Data records -
______________________________
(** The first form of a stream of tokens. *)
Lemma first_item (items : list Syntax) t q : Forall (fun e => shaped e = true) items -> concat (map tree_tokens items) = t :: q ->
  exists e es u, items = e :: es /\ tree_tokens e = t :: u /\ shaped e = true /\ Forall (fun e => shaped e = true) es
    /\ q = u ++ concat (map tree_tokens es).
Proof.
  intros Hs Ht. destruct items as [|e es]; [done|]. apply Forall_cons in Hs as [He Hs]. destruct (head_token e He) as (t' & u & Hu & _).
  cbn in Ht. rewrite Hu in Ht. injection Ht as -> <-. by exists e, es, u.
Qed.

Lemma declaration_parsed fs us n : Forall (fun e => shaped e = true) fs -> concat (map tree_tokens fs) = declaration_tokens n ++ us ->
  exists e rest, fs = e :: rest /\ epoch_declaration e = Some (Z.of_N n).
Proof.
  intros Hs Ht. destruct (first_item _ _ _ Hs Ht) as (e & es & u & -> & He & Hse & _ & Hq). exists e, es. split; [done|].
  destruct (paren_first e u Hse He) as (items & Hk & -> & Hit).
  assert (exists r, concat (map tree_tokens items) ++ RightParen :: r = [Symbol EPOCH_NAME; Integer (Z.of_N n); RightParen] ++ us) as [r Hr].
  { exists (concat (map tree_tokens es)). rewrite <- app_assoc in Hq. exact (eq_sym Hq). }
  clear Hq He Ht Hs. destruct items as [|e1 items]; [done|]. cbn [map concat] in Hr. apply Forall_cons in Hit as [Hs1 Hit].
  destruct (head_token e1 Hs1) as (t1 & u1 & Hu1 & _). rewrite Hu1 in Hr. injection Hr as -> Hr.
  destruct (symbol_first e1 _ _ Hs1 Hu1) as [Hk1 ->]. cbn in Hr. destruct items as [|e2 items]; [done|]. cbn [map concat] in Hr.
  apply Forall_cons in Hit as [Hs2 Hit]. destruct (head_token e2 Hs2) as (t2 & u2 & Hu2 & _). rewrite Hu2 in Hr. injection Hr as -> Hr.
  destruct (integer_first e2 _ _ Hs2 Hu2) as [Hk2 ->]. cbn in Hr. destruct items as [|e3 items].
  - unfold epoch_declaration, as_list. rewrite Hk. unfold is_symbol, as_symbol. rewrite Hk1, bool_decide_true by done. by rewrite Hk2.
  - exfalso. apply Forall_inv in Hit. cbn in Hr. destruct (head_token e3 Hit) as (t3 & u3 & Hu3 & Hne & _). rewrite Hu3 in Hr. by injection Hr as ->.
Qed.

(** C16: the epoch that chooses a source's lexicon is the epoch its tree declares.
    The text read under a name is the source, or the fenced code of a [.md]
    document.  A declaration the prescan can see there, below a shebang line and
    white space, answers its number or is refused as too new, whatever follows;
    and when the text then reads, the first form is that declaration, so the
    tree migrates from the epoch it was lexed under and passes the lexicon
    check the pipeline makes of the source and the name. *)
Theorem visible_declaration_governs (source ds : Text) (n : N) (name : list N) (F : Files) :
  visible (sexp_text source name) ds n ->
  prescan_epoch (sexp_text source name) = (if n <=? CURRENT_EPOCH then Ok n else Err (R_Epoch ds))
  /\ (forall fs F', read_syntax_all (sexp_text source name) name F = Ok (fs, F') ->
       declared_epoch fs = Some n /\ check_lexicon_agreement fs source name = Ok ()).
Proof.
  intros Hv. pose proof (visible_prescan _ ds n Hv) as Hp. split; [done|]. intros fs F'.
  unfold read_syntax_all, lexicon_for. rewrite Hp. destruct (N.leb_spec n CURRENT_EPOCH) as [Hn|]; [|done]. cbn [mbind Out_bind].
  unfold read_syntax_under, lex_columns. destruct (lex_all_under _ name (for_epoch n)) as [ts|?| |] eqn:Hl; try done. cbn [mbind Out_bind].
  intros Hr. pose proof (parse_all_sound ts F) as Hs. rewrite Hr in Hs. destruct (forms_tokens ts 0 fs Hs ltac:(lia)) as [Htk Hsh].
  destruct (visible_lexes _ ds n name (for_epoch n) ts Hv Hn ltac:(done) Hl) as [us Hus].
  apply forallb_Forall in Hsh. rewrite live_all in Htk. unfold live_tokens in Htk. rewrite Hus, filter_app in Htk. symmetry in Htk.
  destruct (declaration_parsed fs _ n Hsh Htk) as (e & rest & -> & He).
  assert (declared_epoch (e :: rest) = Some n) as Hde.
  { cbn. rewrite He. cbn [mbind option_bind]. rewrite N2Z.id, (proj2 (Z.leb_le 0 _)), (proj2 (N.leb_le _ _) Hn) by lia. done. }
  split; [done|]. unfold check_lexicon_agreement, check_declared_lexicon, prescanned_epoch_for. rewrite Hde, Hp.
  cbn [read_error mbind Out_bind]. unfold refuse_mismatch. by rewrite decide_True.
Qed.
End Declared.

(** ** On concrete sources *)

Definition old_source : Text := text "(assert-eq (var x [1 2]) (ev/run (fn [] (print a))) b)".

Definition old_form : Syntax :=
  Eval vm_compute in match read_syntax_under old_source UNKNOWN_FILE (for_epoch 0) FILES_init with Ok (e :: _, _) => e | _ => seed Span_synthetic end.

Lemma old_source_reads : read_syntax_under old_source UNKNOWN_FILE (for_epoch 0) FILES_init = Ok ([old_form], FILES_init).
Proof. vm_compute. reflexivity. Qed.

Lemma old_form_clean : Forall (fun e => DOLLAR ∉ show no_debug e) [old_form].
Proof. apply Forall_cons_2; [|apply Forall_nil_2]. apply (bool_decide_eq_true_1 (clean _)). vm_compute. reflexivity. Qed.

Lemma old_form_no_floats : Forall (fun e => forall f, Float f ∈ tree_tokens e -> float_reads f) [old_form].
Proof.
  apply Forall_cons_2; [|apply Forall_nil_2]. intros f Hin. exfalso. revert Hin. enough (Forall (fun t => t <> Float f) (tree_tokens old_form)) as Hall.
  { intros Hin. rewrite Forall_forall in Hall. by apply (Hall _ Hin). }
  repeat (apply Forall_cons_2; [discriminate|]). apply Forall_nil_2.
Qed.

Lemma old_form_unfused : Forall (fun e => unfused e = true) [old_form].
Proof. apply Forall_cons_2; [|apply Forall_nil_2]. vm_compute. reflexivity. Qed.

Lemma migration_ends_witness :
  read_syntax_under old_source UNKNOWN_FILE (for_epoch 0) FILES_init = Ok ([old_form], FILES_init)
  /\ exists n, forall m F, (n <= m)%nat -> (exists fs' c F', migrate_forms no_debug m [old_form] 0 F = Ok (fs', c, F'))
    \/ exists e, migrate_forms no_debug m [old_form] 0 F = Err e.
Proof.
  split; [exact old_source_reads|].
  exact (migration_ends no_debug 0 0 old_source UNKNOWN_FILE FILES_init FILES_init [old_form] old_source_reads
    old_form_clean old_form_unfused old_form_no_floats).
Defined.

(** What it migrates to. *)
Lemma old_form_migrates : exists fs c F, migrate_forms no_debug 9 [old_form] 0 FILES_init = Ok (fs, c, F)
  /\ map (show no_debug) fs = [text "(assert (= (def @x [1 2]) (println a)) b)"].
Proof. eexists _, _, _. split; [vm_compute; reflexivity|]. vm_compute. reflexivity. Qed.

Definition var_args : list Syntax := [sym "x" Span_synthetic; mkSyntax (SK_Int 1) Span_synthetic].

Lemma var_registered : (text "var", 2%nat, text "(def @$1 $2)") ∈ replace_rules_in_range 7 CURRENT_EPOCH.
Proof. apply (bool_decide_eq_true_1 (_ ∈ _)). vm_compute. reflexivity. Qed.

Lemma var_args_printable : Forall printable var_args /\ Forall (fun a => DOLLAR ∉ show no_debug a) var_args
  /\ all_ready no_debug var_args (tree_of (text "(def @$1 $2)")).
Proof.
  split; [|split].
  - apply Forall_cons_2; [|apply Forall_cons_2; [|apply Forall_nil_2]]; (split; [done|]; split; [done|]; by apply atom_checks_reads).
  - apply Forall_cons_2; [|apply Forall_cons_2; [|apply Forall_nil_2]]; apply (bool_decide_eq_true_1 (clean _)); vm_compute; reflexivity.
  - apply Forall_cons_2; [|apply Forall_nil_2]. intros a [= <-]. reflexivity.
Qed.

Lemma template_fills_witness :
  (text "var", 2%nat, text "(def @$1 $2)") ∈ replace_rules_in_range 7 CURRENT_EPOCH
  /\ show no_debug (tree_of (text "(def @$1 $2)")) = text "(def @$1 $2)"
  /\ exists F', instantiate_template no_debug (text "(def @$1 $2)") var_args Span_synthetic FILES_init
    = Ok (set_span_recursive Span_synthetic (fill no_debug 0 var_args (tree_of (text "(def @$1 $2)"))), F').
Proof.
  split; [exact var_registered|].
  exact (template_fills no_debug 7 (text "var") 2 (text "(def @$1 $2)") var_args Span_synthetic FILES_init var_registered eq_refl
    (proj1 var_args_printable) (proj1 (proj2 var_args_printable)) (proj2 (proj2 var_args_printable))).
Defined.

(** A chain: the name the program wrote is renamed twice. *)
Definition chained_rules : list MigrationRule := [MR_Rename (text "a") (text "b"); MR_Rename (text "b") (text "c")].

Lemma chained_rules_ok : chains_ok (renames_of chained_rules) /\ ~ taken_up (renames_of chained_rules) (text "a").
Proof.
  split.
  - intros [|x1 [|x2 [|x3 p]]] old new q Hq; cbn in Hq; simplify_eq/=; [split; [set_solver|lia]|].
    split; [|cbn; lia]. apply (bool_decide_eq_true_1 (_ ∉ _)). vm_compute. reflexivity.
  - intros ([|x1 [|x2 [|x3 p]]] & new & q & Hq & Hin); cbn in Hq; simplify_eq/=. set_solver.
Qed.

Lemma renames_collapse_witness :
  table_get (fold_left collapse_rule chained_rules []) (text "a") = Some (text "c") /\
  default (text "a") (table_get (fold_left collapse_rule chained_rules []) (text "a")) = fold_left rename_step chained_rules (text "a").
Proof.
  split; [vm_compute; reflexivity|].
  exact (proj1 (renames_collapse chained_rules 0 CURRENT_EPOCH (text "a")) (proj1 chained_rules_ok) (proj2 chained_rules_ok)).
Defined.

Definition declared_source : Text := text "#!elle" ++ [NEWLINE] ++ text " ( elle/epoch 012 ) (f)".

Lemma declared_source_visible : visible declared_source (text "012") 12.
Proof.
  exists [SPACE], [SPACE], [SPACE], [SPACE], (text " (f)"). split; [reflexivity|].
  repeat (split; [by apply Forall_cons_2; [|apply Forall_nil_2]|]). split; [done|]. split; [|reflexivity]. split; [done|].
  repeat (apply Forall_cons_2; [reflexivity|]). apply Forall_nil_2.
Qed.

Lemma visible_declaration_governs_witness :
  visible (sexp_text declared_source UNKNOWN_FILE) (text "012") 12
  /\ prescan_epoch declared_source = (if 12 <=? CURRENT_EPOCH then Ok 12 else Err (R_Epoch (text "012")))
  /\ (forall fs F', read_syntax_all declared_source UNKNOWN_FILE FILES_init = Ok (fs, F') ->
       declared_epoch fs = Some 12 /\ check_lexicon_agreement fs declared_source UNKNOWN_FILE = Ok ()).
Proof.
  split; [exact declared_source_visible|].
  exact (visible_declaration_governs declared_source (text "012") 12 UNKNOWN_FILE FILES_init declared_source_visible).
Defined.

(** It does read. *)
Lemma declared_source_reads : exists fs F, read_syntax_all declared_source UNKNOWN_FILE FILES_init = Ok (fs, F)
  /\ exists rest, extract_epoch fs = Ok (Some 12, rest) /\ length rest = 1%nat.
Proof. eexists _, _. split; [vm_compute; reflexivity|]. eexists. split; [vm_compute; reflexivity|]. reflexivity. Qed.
______________________________
Task to carry out - Repeat exactly the lines that run from the opening of the listing through the line holding "intros Hs Ht. destruct items". Leave out everything else.

Result -
(** The first form of a stream of tokens. *)
Lemma first_item (items : list Syntax) t q : Forall (fun e => shaped e = true) items -> concat (map tree_tokens items) = t :: q ->
  exists e es u, items = e :: es /\ tree_tokens e = t :: u /\ shaped e = true /\ Forall (fun e => shaped e = true) es
    /\ q = u ++ concat (map tree_tokens es).
Proof.
  intros Hs Ht. destruct items as [|e es]; [done|]. apply Forall_cons in Hs as [He Hs]. destruct (head_token e He) as (t' & u & Hu & _).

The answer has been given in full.